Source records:
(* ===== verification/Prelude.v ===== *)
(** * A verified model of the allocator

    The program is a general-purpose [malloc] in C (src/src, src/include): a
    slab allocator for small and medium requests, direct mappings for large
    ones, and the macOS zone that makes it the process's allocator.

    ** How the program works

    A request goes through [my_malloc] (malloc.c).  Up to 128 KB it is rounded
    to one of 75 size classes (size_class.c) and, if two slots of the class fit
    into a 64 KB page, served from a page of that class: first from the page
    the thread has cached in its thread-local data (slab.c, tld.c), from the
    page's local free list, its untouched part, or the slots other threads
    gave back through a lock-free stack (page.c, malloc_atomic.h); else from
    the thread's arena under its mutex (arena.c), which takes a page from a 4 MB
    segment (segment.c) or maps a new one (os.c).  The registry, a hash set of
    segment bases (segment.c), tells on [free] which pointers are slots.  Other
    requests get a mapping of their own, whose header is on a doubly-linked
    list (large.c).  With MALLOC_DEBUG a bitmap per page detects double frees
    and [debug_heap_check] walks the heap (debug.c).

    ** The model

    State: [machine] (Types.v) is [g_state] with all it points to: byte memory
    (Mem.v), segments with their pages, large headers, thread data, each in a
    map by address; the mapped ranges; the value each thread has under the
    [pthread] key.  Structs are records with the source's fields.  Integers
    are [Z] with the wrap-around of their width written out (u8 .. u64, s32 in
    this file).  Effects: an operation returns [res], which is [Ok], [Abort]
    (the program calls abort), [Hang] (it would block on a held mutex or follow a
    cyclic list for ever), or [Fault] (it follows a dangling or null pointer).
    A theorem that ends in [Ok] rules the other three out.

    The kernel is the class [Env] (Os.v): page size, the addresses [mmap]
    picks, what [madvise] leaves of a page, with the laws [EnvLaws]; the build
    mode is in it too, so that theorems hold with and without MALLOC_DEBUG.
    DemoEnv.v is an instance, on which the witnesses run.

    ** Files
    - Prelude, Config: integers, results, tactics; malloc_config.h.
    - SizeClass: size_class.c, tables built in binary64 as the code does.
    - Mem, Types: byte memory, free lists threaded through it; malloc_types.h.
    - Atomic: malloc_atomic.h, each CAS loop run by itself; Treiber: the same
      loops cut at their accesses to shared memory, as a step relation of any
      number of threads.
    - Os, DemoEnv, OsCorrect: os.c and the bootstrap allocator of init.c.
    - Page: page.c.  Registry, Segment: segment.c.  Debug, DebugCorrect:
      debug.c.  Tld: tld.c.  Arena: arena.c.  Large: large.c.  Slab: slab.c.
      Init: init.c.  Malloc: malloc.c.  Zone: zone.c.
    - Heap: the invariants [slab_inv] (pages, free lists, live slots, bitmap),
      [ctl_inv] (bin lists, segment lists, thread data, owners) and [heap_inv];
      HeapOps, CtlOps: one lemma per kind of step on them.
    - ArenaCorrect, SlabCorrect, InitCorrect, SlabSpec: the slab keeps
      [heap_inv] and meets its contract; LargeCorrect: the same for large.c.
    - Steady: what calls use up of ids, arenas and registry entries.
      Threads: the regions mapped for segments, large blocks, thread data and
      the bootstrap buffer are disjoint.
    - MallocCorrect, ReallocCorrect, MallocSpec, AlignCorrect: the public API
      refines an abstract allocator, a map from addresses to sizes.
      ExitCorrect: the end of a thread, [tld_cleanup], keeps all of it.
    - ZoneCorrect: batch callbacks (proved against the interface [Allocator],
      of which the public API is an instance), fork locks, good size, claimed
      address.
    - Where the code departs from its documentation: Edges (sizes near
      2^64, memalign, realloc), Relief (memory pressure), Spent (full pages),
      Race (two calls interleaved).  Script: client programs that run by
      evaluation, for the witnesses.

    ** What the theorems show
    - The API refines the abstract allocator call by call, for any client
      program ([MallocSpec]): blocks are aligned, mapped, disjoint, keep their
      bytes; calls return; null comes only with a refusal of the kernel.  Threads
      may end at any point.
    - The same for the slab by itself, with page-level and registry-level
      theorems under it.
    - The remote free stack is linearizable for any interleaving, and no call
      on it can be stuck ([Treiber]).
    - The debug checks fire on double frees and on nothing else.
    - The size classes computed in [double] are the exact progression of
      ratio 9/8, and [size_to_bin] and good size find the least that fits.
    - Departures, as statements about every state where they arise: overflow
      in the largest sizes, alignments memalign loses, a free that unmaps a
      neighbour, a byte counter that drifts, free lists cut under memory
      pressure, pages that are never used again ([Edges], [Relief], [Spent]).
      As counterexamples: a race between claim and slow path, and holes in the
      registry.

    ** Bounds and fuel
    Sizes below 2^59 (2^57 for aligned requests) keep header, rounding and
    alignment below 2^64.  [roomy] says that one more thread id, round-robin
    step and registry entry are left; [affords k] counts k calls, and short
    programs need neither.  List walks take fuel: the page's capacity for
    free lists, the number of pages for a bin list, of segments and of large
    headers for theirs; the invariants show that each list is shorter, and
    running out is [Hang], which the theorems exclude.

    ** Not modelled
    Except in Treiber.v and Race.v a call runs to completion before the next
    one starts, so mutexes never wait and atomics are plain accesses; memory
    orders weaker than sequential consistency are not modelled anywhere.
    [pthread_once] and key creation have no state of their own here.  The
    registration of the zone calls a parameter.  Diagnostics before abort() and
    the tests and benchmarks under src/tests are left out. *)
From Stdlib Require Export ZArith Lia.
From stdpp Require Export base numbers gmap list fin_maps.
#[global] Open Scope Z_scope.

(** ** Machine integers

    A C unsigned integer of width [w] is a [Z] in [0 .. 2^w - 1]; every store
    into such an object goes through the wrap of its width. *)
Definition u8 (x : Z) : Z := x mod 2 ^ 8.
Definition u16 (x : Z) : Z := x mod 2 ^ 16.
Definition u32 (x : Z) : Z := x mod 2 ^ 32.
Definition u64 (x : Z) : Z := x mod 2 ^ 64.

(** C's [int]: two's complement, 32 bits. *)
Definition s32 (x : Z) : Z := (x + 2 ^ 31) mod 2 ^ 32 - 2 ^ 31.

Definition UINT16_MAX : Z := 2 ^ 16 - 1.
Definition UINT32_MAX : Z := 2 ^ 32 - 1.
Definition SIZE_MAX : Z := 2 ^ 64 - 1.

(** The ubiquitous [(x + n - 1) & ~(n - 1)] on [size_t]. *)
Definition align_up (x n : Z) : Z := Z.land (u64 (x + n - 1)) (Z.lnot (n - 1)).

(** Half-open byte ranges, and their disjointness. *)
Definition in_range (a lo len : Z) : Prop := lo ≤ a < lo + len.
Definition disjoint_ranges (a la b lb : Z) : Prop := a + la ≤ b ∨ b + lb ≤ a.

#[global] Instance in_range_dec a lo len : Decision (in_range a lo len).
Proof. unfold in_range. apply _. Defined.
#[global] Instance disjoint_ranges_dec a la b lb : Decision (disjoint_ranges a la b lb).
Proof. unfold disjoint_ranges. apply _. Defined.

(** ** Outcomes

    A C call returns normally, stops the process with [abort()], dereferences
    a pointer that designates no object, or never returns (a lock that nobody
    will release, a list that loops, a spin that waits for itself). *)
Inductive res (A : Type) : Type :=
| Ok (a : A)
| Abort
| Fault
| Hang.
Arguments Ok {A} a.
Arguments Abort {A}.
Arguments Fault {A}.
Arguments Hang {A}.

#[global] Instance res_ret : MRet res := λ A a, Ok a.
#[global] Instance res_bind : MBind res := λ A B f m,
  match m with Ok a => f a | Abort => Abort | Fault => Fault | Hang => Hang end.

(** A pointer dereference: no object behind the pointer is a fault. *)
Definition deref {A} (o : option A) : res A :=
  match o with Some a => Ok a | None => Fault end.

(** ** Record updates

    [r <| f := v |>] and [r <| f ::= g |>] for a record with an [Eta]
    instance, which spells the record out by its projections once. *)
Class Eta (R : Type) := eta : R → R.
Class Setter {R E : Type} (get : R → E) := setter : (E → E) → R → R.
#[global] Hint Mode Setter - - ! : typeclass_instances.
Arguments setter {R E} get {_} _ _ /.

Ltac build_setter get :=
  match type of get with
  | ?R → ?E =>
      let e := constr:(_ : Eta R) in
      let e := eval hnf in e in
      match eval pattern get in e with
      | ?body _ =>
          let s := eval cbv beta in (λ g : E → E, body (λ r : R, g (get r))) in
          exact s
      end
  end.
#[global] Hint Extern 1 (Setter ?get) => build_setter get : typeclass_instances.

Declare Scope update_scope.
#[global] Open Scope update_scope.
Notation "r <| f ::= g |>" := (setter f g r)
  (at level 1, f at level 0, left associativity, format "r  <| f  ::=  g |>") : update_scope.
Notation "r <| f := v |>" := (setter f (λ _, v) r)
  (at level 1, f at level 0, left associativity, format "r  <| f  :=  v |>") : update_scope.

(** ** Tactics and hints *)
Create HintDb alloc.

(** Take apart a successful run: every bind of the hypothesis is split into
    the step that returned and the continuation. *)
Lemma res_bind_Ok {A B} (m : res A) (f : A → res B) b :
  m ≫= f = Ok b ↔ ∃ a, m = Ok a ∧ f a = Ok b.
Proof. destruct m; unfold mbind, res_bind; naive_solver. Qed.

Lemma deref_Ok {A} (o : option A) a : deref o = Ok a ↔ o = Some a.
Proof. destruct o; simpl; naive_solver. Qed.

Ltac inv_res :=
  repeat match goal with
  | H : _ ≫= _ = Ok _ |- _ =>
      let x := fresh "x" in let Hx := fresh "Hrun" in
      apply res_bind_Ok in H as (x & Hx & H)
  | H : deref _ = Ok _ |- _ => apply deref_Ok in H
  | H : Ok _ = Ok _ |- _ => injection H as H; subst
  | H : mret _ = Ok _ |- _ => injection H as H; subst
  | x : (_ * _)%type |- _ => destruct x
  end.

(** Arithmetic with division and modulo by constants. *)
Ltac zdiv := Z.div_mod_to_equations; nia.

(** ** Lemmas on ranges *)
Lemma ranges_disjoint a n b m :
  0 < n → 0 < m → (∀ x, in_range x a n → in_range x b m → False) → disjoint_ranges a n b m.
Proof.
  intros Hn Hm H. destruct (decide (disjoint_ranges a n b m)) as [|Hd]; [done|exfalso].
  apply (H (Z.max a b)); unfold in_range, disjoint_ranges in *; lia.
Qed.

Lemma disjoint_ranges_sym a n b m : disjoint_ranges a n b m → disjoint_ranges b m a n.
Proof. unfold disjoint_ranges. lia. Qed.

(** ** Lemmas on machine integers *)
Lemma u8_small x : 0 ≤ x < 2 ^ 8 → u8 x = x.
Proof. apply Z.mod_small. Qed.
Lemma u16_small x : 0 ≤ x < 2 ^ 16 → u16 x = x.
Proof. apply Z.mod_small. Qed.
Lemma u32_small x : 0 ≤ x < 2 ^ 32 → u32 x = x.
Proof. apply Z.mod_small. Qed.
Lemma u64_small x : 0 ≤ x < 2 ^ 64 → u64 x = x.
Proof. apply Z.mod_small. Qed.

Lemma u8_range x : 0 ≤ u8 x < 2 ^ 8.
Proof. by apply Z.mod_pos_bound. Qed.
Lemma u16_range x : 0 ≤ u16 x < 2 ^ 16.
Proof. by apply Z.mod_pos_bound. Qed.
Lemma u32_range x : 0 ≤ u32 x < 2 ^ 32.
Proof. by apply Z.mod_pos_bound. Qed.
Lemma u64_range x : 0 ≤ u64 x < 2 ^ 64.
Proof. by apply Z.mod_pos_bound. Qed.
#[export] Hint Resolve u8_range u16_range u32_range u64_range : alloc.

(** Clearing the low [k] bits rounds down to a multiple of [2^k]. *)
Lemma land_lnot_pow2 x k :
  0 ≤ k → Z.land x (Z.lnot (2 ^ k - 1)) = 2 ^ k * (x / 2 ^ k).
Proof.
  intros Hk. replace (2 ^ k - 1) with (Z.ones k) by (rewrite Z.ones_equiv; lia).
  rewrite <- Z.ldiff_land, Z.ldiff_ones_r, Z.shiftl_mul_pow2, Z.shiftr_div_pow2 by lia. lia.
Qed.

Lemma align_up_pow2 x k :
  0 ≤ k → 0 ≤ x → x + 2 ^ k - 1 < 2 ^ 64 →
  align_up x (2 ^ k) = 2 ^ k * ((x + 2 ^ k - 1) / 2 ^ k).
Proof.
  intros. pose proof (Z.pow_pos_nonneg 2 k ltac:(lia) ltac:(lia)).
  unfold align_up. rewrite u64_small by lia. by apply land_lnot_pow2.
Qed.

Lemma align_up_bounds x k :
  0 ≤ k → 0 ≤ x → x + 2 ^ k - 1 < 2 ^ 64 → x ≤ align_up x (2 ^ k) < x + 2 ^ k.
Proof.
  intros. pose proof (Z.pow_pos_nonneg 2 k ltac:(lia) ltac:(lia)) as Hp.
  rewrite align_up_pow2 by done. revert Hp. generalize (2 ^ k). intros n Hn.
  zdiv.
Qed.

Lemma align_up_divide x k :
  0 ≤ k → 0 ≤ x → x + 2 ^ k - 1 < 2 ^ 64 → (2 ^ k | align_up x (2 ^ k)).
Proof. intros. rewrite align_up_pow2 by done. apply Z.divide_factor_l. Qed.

[WHAT YOU SHOULD DO]:
Search the records above for "match". Copy each line where it is found.

[FINISHED EXERCISE]:
  match m with Ok a => f a | Abort => Abort | Fault => Fault | Hang => Hang end.
  match o with Some a => Ok a | None => Fault end.
  match type of get with
      match eval pattern get in e with
  repeat match goal with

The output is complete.